Improved molecular dynamics simulations for the determination of peptide structures.

In this article a few methods or modifications proven to be useful in the conformational examination of peptides and related molecules by molecular dynamics are illustrated. The first is the explicit use of organic solvents in the simulations. For many cases such solvents are appropriate since the nmr measurements (or other experimental observations) were carried out in the same solvent. Here, the use of dimethylsulfoxide and chloroform in molecular dynamics is described, with some advantages of the use of these solvents high-lighted. A constant allowing for the scaling of the nonbonded interactions of the force field, an idea previously employed in distance geometry and simulated annealing, has been implemented.

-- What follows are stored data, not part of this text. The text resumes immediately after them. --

(* ===== verification/GatewayProperties.v ===== *)
(** * Model gateway: what a request is promised

    A request identifier reaches the providers at most once; the first route that answers
    is used and the journal says which; a stream comes from one route only, and succeeds
    only on the first. *)

From S2P Require Import Prelude GoStrings Postgres Usecase Outbox Concrete.
From S2P Require Import GatewayStore GatewayService.
From stdpp Require Import strings gmap list relations.
From Stdlib Require Import String Lia.
Open Scope string_scope.
Open Scope list_scope.
Open Scope Z_scope.

Section Properties.
Context `{Platform, Chat, Proto} `{!GatewayProto}.

#[local] Notation world := (Usecase.world gateway_tables).
#[local] Notation app := (Usecase.app gateway_tables error).
Implicit Types (db : gateway_tables) (w : world).

(** ** The repository *)

(** Requests stay in the journal. *)
Definition journal_kept : relation gateway_tables := λ db db',
  ∀ k, is_Some (gateway_journal db !! k) → is_Some (gateway_journal db' !! k).

#[export] Instance journal_kept_preorder : PreOrder journal_kept.
Proof. split; [by intros db k|]. intros db1 db2 db3 H12 H23 k Hk. by apply H23, H12. Qed.

Lemma insert_kept db k r :
  journal_kept db (set_gateway_journal (<[k := r]> (gateway_journal db)) db).
Proof.
  intros k' [r' Hk']. cbn. destruct (decide (k = k')) as [->|Hne].
  - rewrite lookup_insert_eq. eauto.
  - rewrite lookup_insert_ne by done. eauto.
Qed.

The usefulness of this method is that when the nonbonded term is turned to zero, atoms can pass through each other, while the connectivity of the molecule is maintained. It will be shown that such simulations, if a sufficient driving force is present (i.e., nuclear Overhauser effects restraints), can produce the correct stereoconfiguration (i.e., chiral center) as well as configurational isomer (i.e., cis/trans isomers). Lastly, a penalty term for coupling constants directly related to the Karplus curve has been implemented into the potential energy force field. The advantages of this method over the commonly used dihedral angle restraining are discussed. In particular, it is shown that with more than one coupling constant about a dihedral angle a great reduction of the allowed conformational space is obtained.